28. Lorsque la substitution est préalable à toute action du payeur et que ce dernier est à l’origine de la communication du RIB erroné en revanche, la fraude aux moyens de paiement ne repose pas sur l’utilisation de l’instrument de paiement ou des données qui y sont liées mais sur l’usurpation de l’identité bancaire du bénéficiaire auprès du payeur18.
La fraude est le plus souvent réalisée grâce au détournement ou la falsification des moyens de communication du payeur et de ses échanges avec le bénéficiaire : le banquier ne dispose alors d’aucun moyen d’échapper à son obligation de restitution alors même que le payeur aurait fait preuve d’une négligence grave ayant favorisé ou permis la substitution de RIB. Garant de la sécurité et de l’efficacité des instruments de paiement, le prestataire de paiement bénéficie de certains moyens d’exonération de sa responsabilité de plein droit. Il semble plus difficile de le rendre comptable de l’ensemble des opérations de paiement provoquées par fraude sans moyen d’exonération corrélatif.

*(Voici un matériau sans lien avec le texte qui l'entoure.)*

(** One turn of [while (true)]: [inr true] is [goto error], [inr false] is
    [goto cleanup]. [others] is what other tasks do to the server's variables
    while it is in [poll]. *)
Definition tcp_turn (others : M W unit) (_ : unit) : M W (unit + bool) :=
  fds ← get_glob tcp_fds;
  '(ret, rs) ← trigger (LwipPoll fds POLL_TIMEOUT_MS);
  upd_glob (fun g => set_tcp_fds (store_revents (tcp_fds g) rs) g);;
  others;;
  if ret <? 0 then mret (inr true) else
  srv ← get_glob tcp_server;
  if server_stop srv then mret (inr false) else
  if ret =? 0 then mret (inl tt) else
  ok ← tcp_serve 0 SOCK_ID_MAX;
  mret (if ok : bool then inl tt else inr true).

(** [cleanup:], from entry [i], [n] entries left. *)
Fixpoint tcp_cleanup (i n : nat) : M W unit :=
  match n with
  | O => mret tt
  | S n' =>
      p ← get_fd i;
      (if 0 <=? fd p then
         trigger (LwipClose (fd p));;
         a ← get_sock_addr i;
         a ← lift (write_at 0 (memset 0 sizeof_sockaddr) a);
         put_sock_addr i a
       else mret tt);;
      tcp_cleanup (S i) n'
  end.

(** Requests can also come between the loop, or the opening that failed, and the
    report. *)
Definition tcp_server_session (others : M W unit) (fuel : nat) : M W unit :=
  upd_glob (fun g => set_tcp_fds (set_fd (-1) <$> tcp_fds g) g);;
  ok ← (if CONFIG_NET_IPV4 then tcp_open_ipv4 else mret true);
  ok ← (if ok && CONFIG_NET_IPV6 then tcp_open_ipv6 else mret ok);
  err ← (if ok : bool then loop fuel (tcp_turn others) tt else mret true);
  others;;
  when err tcp_session_error_report;;
  tcp_cleanup 0 SOCK_ID_MAX.

(** [tcp_receiver_thread]: the start, and one turn of its loop. *)
Definition tcp_receiver_thread_start : M W unit :=
  srv ← get_glob tcp_server;
  sem ← k_sem_init (server_run srv) (initial_count (server_run srv))
          (max_count (server_run srv));
  upd_glob (fun g => set_tcp_server (set_server_run sem (tcp_server g)) g).

Definition tcp_receiver_thread_turn (others : M W unit) (fuel : nat) : M W unit :=
  srv ← get_glob tcp_server;
  k_sem_take (server_run srv);;
  tcp_server_session others fuel;;
  upd_glob (fun g => set_tcp_server (set_running false (tcp_server g)) g).

Definition zperf_tcp_download (param : option zperf_download_params) (cb : option callback)
    (ud : Z) : M W Z :=
  match param, cb with
  | Some param, Some cb =>
      srv ← get_glob tcp_server;
      if server_running srv then mret (- EALREADY) else
      srv ← lift (server_start param cb ud srv);
      upd_glob (set_tcp_server srv);;
      k_sem_give (server_run srv);;
      mret 0
  | _, _ => mret (- EINVAL)
  end.

Definition zperf_tcp_download_stop : M W Z :=
  srv ← get_glob tcp_server;
  if negb (server_running srv) then mret (- EALREADY) else
  upd_glob (set_tcp_server (server_stop_request srv));;
  mret 0.
(* ===== verification/TcpSpec.v ===== *)
(** What the TCP server promises (zperf_tcp_receiver.c): a contract in terms of
    open connections and of the bytes each has delivered, with no session table,
    slots or counters, and the proof that the server's loop implements it. *)
From stdpp Require Import gmap.
From S2P Require Import Prelude CInt Platform Kernel NetIp Session World Environment Common Server TcpReceiver.
Open Scope Z_scope.

(** ** The contract

    The connections that are open, as descriptor and peer; and for the peers
    whose session has started, when it did and what was received since. *)
Record service : Set := Service {
  open : list (Z * peer);
  active : gmap peer (Z * list Z);
}.

Section Contract.
Context {L : Lwip} {R : Rtos} (srv : server).

Definition total (start : Z) (lens : list Z) (time : Z) : option zperf_results :=
  Some (tcp_results (u32 (sum lens)) (k_ticks_to_us_ceil32 (s64 (time - start)))).

(** What [n] bytes of a peer, or the end of its stream, make the server do. *)
Inductive receive (k : peer) (m : gmap peer (Z * list Z))
    : Z -> list event -> gmap peer (Z * list Z) -> Prop :=
| receive_first n time now :
    m !! k = None -> 0 < n ->
    receive k m n (Event TaskGetTickCount time :: Event TaskGetTickCount now
                     :: notified srv ZPERF_SESSION_STARTED None) (<[k := (u32 now, [n])]> m)
| receive_data start lens n time :
    m !! k = Some (start, lens) -> 0 < n ->
    receive k m n [Event TaskGetTickCount time] (<[k := (start, lens ++ [n])]> m)
| receive_end start lens time :
    m !! k = Some (start, lens) ->
    receive k m 0 (Event TaskGetTickCount time
                     :: notified srv ZPERF_SESSION_FINISHED (total start lens (u32 time))) (delete k m)
| receive_nothing time now :
    m !! k = None ->
    receive k m 0 (Event TaskGetTickCount time :: Event TaskGetTickCount now
                     :: notified srv ZPERF_SESSION_STARTED None
                     ++ notified srv ZPERF_SESSION_FINISHED (total (u32 now) [] (u32 time))) m.

(** What happens on the sockets, and what the server does of it. Each open
    connection is polled; what it delivers is counted; its end, or an error on
    it, ends its session and closes it. Connections beyond SESSION_MAX are
    closed when they are accepted. *)
Inductive step : service -> list event -> service -> Prop :=
| step_poll v fds ret rs :
    (forall s k, (s, k) ∈ open v -> s ∈ fd <$> fds) ->
    step v [Event (LwipPoll fds POLL_TIMEOUT_MS) (ret, rs)] v
| step_accept v l s from k :
    0 <= s -> addr_peer from = Done (Some k) -> (length (open v) < SESSION_MAX)%nat ->
    step v [Event (LwipAccept l (Z.of_nat sizeof_sockaddr_storage)) (s, from)]
      (Service ((s, k) :: open v) (active v))
| step_refuse v l s from r :
    0 <= s -> length (open v) = SESSION_MAX ->
    step v [Event (LwipAccept l (Z.of_nat sizeof_sockaddr_storage)) (s, from); Event (LwipClose s) r] v
| step_accept_fails v l s from :
    s < 0 -> step v [Event (LwipAccept l (Z.of_nat sizeof_sockaddr_storage)) (s, from)] v
| step_data v s k n data evs m :
    (s, k) ∈ open v -> 0 < n -> receive k (active v) n evs m ->
    step v (Event (LwipRecv s (Z.of_nat TCP_RECEIVER_BUF_SIZE) 0) (n, data) :: evs) (Service (open v) m)
| step_end v s k n data evs m rest r :
    open v ≡ₚ (s, k) :: rest -> n <= 0 -> receive k (active v) 0 evs m ->
    step v (Event (LwipRecv s (Z.of_nat TCP_RECEIVER_BUF_SIZE) 0) (n, data)
              :: (if n <? 0 then notified srv ZPERF_SESSION_ERROR None else [])
              ++ evs ++ [Event (LwipClose s) r]) (Service rest m).

Inductive steps : service -> list event -> service -> Prop :=
| steps_nil v : steps v [] v
| steps_cons v1 evs1 v2 evs2 v3 :
    step v1 evs1 v2 -> steps v2 evs2 v3 -> steps v1 (evs1 ++ evs2) v3.

Lemma steps_one v1 evs v2 : step v1 evs v2 -> steps v1 evs v2.
Proof. intros H. rewrite <- (app_nil_r evs). eapply steps_cons; [done|constructor]. Qed.
Lemma steps_trans v1 evs1 v2 evs2 v3 :
  steps v1 evs1 v2 -> steps v2 evs2 v3 -> steps v1 (evs1 ++ evs2) v3.
Proof.
  induction 1 as [|v1 evs1 v2 evs' v3' Hs _ IH]; [done|]. intros H3. rewrite <- app_assoc.
  eapply steps_cons; [done|by apply IH].
Qed.
End Contract.

(** ** The session table *)
Section Table.
Context {L : Lwip} {LOk : LwipOk L}.

(** A free slot is of no active peer; a busy one has what its peer's entry says. *)
Definition slot_stands (s : session) (m : gmap peer (Z * list Z)) : Prop :=
  if slot_free s then forall k, slot_peer s = Some k -> m !! k = None
  else state_of s = STATE_ONGOING /\ exists k lens,
    slot_peer s = Some k /\ m !! k = Some (start_time s, lens) /\ length_of s = u64 (sum lens).

Definition table_stands (t : table) (m : gmap peer (Z * list Z)) : Prop :=
  table_wf t /\ length (row SESSION_TCP t) = SESSION_MAX /\
  (forall i s, row SESSION_TCP t !! i = Some s -> slot_stands s m) /\
  (forall k c, m !! k = Some c ->
    exists i s, row SESSION_TCP t !! i = Some s /\ slot_peer s = Some k).

Lemma tput_row i s t : row SESSION_TCP (tput i s t) = <[i := s]> (row SESSION_TCP t).
Proof. unfold tput. by rewrite row_set_row, decide_True. Qed.

Lemma slot_stands_ext s m m' :
  (forall k, slot_peer s = Some k -> m' !! k = m !! k) -> slot_stands s m -> slot_stands s m'.
Proof.
  intros Hm. unfold slot_stands. destruct (slot_free s).
  - intros H k Hk. rewrite Hm by done. by apply H.
  - intros (Hst & k & lens & Hk & H & Hl). split; [done|]. exists k, lens. by rewrite Hm.
Qed.

(** A slot that keeps its peer. *)
Lemma table_stands_update t m i s s' k m' :
  table_stands t m -> row SESSION_TCP t !! i = Some s -> slot_peer s = Some k ->
  ip s' = ip s -> port s' = port s -> slot_stands s' m' ->
  (forall k', k' <> k -> m' !! k' = m !! k') -> table_stands (tput i s' t) m'.
Proof.
  intros (Hwf & Hl & Hslots & Hcov) Hi Hk Hip Hport Hs Hm.
  assert (Hk' : slot_peer s' = Some k) by (unfold slot_peer in *; by rewrite Hip, Hport).
  split_and!; [by eapply (table_wf_update SESSION_TCP)|by rewrite tput_row, length_insert| |].
  - intros j s1. rewrite tput_row. intros [(<- & <- & _)|(Hne & Hj)]%list_lookup_insert_Some; [done|].
    eapply slot_stands_ext; [|by apply (Hslots j)]. intros k1 H1. apply Hm. intros ->.
    apply Hne. by eapply (proj2 (Hwf SESSION_TCP)).
  - intros k1 c1 H1. destruct (decide (k1 = k)) as [->|Hne].
    + exists i, s'. split; [by eapply tput_lookup|done].
    + rewrite Hm in H1 by done. destruct (Hcov k1 c1 H1) as (j & s1 & Hj & Hp). exists j, s1.
      split; [|done]. rewrite (tput_other i s' t SESSION_TCP j); [done|].
      intros [= ->]. congruence.
Qed.

(** A free slot that gets a new peer. *)
Lemma table_stands_bind t m f s s' k :
  table_stands t m -> row SESSION_TCP t !! f = Some s -> slot_free s = true ->
  slot_free s' = true -> slot_peer s' = Some k -> m !! k = None -> table_wf (tput f s' t) ->
  table_stands (tput f s' t) m.
Proof.
  intros (Hwf & Hl & Hslots & Hcov) Hf Hfree Hfree' Hk Hm Hwf'.
  split_and!; [done|by rewrite tput_row, length_insert| |].
  - intros j s1. rewrite tput_row. intros [(<- & <- & _)|(Hne & Hj)]%list_lookup_insert_Some; [|by eapply Hslots].
    unfold slot_stands. rewrite Hfree'. intros k' Hk'. congruence.
  - intros k1 c1 H1. destruct (Hcov k1 c1 H1) as (j & s1 & Hj & Hp). exists j, s1.
    split; [|done]. rewrite (tput_other f s' t SESSION_TCP j); [done|]. intros [= ->].
    pose proof (Hslots f s Hf) as H. unfold slot_stands in H. rewrite Hfree in H.
    assert (s1 = s) as -> by congruence. by rewrite H in H1.
Qed.

(** When no slot is free, every slot is of another active peer. *)
Lemma table_full t m :
  table_stands t m -> first_free_slot 0 (row SESSION_TCP t) = None -> (SESSION_MAX <= size m)%nat.
Proof.
  intros (Hwf & Hl & Hslots & _) Hfull. apply first_free_slot_None in Hfull.
  assert (Hbusy : forall i s, row SESSION_TCP t !! i = Some s ->
            exists k, slot_peer s = Some k /\ is_Some (m !! k)).
  { intros i s Hi. specialize (Hslots i s Hi). unfold slot_stands in Hslots.
    rewrite (Forall_lookup_1 _ _ _ _ Hfull Hi) in Hslots.
    destruct Hslots as (_ & k & lens & Hk & Hm & _). eauto. }
  rewrite <- Hl, <- (omap_length_eq slot_peer).
  - rewrite <- (size_list_to_set (C := gset peer)) by apply omap_peers_nodup, Hwf.
    rewrite <- (size_dom (D := gset peer)). apply subseteq_size. intros k.
    rewrite elem_of_list_to_set, list_elem_of_omap, elem_of_dom. intros (s & Hs & Hk).
    apply list_elem_of_lookup in Hs as [i Hi]. destruct (Hbusy i s Hi) as (k' & Hk' & Hm). congruence.
  - apply Forall_lookup. intros i s Hi. destruct (Hbusy i s Hi) as (k & Hk & _). by exists k.
Qed.
End Table.

(** ** [tcp_received] *)
Section Received.
Context {L : Lwip} {LOk : LwipOk L} {R : Rtos} {E : Type} `{!Env E}.
Implicit Types (g : globals) (t : table) (e : E) (tr : list event).

(** The run from [on g t e tr] is one [receive]. *)
Definition as_received k m len g tr : unit -> world E -> Prop := fun _ w' =>
  exists t' e' evs m', w' = on g t' e' (tr ++ evs) /\ receive (tcp_server g) k m len evs m' /\
    table_stands t' m'.

Lemma sum_app (l1 l2 : list Z) : sum (l1 ++ l2) = sum l1 + sum l2.
Proof. induction l1 as [|n l1 IH]; cbn; [done|]. fold (sum (l1 ++ l2)) (sum l1). lia. Qed.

29. L’on pourra toutefois regretter que le caractère exclusif du régime de responsabilité instauré par la DSP2 s’oppose à l’inverse à toute sanction du manquement du prestataire à son obligation de vigilance. Cette forme d’immunité du banquier concernant les opérations réalisées conformément à l’identifiant bancaire fourni par le payeur contredit l’objectif de protection de la clientèle et de sécurisation des moyens de paiement. Le principe d’irresponsabilité du prestataire à raison des opérations exécutées conformément à l’identifiant unique transmis par le payeur mériterait certainement d’être assorti de nuances dans le cadre des modifications de la directive actuellement à l’étude19.